So get this: As it turns out, Sir Patrick Stewart (or as you might know him, Captain Jean-Luc Picard of the Starship Enterprise) is good friends with this guy named Dr. Ian Kerr — CEO of a conservation group called Ocean Alliance. This organization has been protecting and researching whales for decades, and over the past few months, they’ve cooked up a crazy new method for gathering biological data on large marine mammals. The thing is, it’s not a super cheap plan to implement, so Ocean Alliance has turned to Kickstarter to raise the necessary funds — and, of course, they made a video featuring Patrick Stewart to help get the word out.
So what exactly is this project seeking funds for? Well, in a nutshell, what Ocean Alliance wants to do is build a fleet of drones capable of collecting whale snot. I realize that probably sounds ridiculous — and it is — but it’s also pretty brilliant.
Right now, the methods that researchers use to gather biological data on whales are somewhat pesky and disruptive to the whales themselves. The standard way of getting data samples from whales (living outside captivity) involves chasing them down with a loud motorboat and subsequently shooting them in the back with a sampling dart from a crossbow. This puts the whales (which are extremely acoustically sensitive) under a great deal of stress, which skews the data that scientists gather from them.
“Imagine if everything your doctor knew about your health came from chasing you around the room with a large needle while blowing an air horn,” Ocean Alliance explains on its Kickstarter page. “The chart would say something like, ‘elevated stress levels, prone to shrieking.’ It’s inaccurate. This is what we believe is going on with some of the current whale data due to the invasive nature of previous sampling methods.”
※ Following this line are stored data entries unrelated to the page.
(* ===== verification/Views.v ===== *)
(** * The content sections: About, Skills, Experience, Contact details, Footer

    These components render the portfolio data ([usePortfolioData]) and
    call [getIcon] ([Icons]) for every icon name they show:
    About.jsx (the highlights, lines 36-47), Skills.jsx and
    sections/Skills.jsx with cards/SkillCategory.jsx (a bar per skill),
    Experience.jsx and sections/Experience.jsx with
    cards/ExperienceCard.jsx, the contact details and social links of
    Contact.jsx (lines 140-174), the footer (Footer.jsx lines 8-116:
    brand, quick links, social links and the bottom bar) and the
    journey's milestone cards (sections/Journey.jsx with
    cards/MilestoneCard.jsx).

    A view is a record of what a component shows: texts, React keys,
    links with their [target] and [rel], and the icon element [getIcon]
    returns; [logs] collects the console warnings of the render, in the
    order React calls the components (depth first, in document order).
    The footer's year is [new Date().getFullYear()] at the render, a
    parameter of its view. *)

From S2P Require Import Prelude.
From S2P Require Import JsValue.
From S2P Require Import Icons.
From S2P Require Import Sections.
Import Icons.

Module Data.

Record highlight := { h_icon : jstr; h_title : jstr; h_description : jstr }.
Record about := { a_title : jstr; a_subtitle : jstr; a_description : jstr; a_highlights : list highlight }.

Record skill := { s_name : jstr; s_proficiency : Z }.
Record category := { c_name : jstr; c_icon : jstr; c_skills : list skill }.
Record skills := { sk_title : jstr; sk_subtitle : jstr; sk_description : jstr; sk_categories : list category }.

Record experience := {
  e_id : jstr; e_icon : jstr; e_position : jstr; e_company : jstr; e_duration : jstr;
  e_description : jstr; e_achievements : list jstr; e_technologies : list jstr }.
Record experiences := { ex_title : jstr; ex_subtitle : jstr; ex_items : list experience }.

Record social := { so_name : jstr; so_url : jstr; so_icon : jstr }.
(** A contact detail; its [link] may be absent or empty. *)
Record info := { i_icon : jstr; i_label : jstr; i_value : jstr; i_link : option jstr }.
Record contact := {
  ct_title : jstr; ct_subtitle : jstr; ct_heading : jstr; ct_description : jstr;
  ct_contactInfo : list info; ct_socialLinks : list social }.

Record personal := { p_name : jstr; p_bio : jstr }.

End Data.

Module Views.
Import Data.

(** [getIcon(name, { size })]: the element, a component with its size,
    or [null]; and the warnings. *)
Definition icon (name : jstr) (size : Z) : option (component * Z) := option_map (fun c => (c, size)) (getIcon name).1.
Definition warn (name : jstr) : list jstr := (getIcon name).2.

(** A card of a list: its React key, its icon and its texts. *)
Record card := { k_key : jstr + nat; k_icon : option (component * Z); k_texts : list jstr }.

(** About.jsx, lines 12-51: the header and a card per highlight, keyed
    by its index. *)
Definition about_cards (a : about) : list card :=
  imap (fun i h => {| k_key := inr i; k_icon := icon (h_icon h) 32; k_texts := [h_title h; h_description h] |})
       (a_highlights a).

Definition about_view (a : about) : jstr * jstr * jstr * list card :=
  (a_title a, a_subtitle a, a_description a, about_cards a).

Definition about_logs (a : about) : list jstr := flat_map (fun h => warn (h_icon h)) (a_highlights a).

(** A skill bar of SkillCategory.jsx (lines 19-35): the name, the
    percentage text and the bar's CSS width, both [proficiency] followed
    by [%], keyed by the name. *)
Record bar := { b_key : jstr; b_label : jstr; b_width : Z }.

Definition skill_bar (s : skill) : bar := {| b_key := s_name s; b_label := s_name s; b_width := s_proficiency s |}.

(** SkillCategory.jsx, lines 6-39: the icon at 24 px, the name and a
    bar per skill. *)
Definition category_card (c : category) : option (component * Z) * jstr * list bar :=
  (icon (c_icon c) 24, c_name c, map skill_bar (c_skills c)).

(** The two Skills sections: Skills.jsx (lines 12-35) keys the categories
    by index and shows [description]; sections/Skills.jsx (lines 12-33)
    keys them by name and shows [subtitle]. *)
Definition skills_view (d : skills) : jstr * jstr * list ((jstr + nat) * (option (component * Z) * jstr * list bar)) :=
  (sk_title d, sk_description d, imap (fun i c => (inr i, category_card c)) (sk_categories d)).
Definition skills_section_view (d : skills) : jstr * jstr * list ((jstr + nat) * (option (component * Z) * jstr * list bar)) :=
  (sk_title d, sk_subtitle d, map (fun c => (inl (c_name c), category_card c)) (sk_categories d)).

Definition skills_logs (d : skills) : list jstr := flat_map (fun c => warn (c_icon c)) (sk_categories d).

(** ExperienceCard.jsx, lines 6-58: the icon, position, company and
    duration, the description, the achievements keyed by index and the
    technologies keyed by name. *)
Record exp_card := {
  x_icon : option (component * Z); x_texts : list jstr;
  x_achievements : list (nat * jstr); x_technologies : list (jstr * jstr) }.

Definition experience_card (e : experience) : exp_card :=
  {| x_icon := icon (e_icon e) 24;
     x_texts := [e_position e; e_company e; e_duration e; e_description e];
     x_achievements := imap pair (e_achievements e);
     x_technologies := map (fun t => (t, t)) (e_technologies e) |}.

(** Experience.jsx (lines 34-36) and sections/Experience.jsx (lines
    32-34): the cards keyed by [exp.id], in the data's order. *)
Definition experience_cards (d : experiences) : list (jstr * exp_card) :=
  map (fun e => (e_id e, experience_card e)) (ex_items d).

(** Both Experience sections, lines 12-41 and 12-39: the title, the
    subtitle and the timeline of cards. *)
Definition experience_view (d : experiences) : jstr * jstr * list (jstr * exp_card) :=
  (ex_title d, ex_subtitle d, experience_cards d).

Definition experience_logs (d : experiences) : list jstr := flat_map (fun e => warn (e_icon e)) (ex_items d).

(** A link: key, [href], [target], [rel], [title] and its icon. *)
Record anchor := {
  an_key : nat; an_href : jstr; an_target : option jstr; an_rel : option jstr;
  an_title : option jstr; an_icon : option (component * Z) }.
To fix these inaccuracies, and get better data on what whales are like when they’re not scared to death, Ocean Alliance has developed a special set of drones. But these aren’t just any old drones. Snotbots, as they call them, are custom-built drones created in partnership between Ocean Alliance and Olin College of Engineering. They hover in the air above a surfacing whale and collect the blow (or snot) exhaled from its lungs. The Snotbot then returns that sample back to researchers, who then analyze it to retrieve a wealth of biological data.
You wouldn’t believe how much information is locked away inside whale snot. Even with a small lung sample, researchers can see virus and bacteria loads, analyze DNA, and look for environmental toxins that have been absorbed into the whale’s body. It also allows them to check the animal’s hormone levels, which provides useful information on the whale’s reproductive cycles, as well as the stress levels they experience as a result of increased human activity in the oceans.
Ocean Alliance is hoping to raise $225,000 over the course of the next month, and if it can meet its goal before August 25, then it’ll have enough funding to launch three SnotBot-fueled expeditions. At time of writing the project is still well short of that goal, but with the celebrity endorsement from Sir Patrick, it’s likely to get a lot more attention in the next few weeks.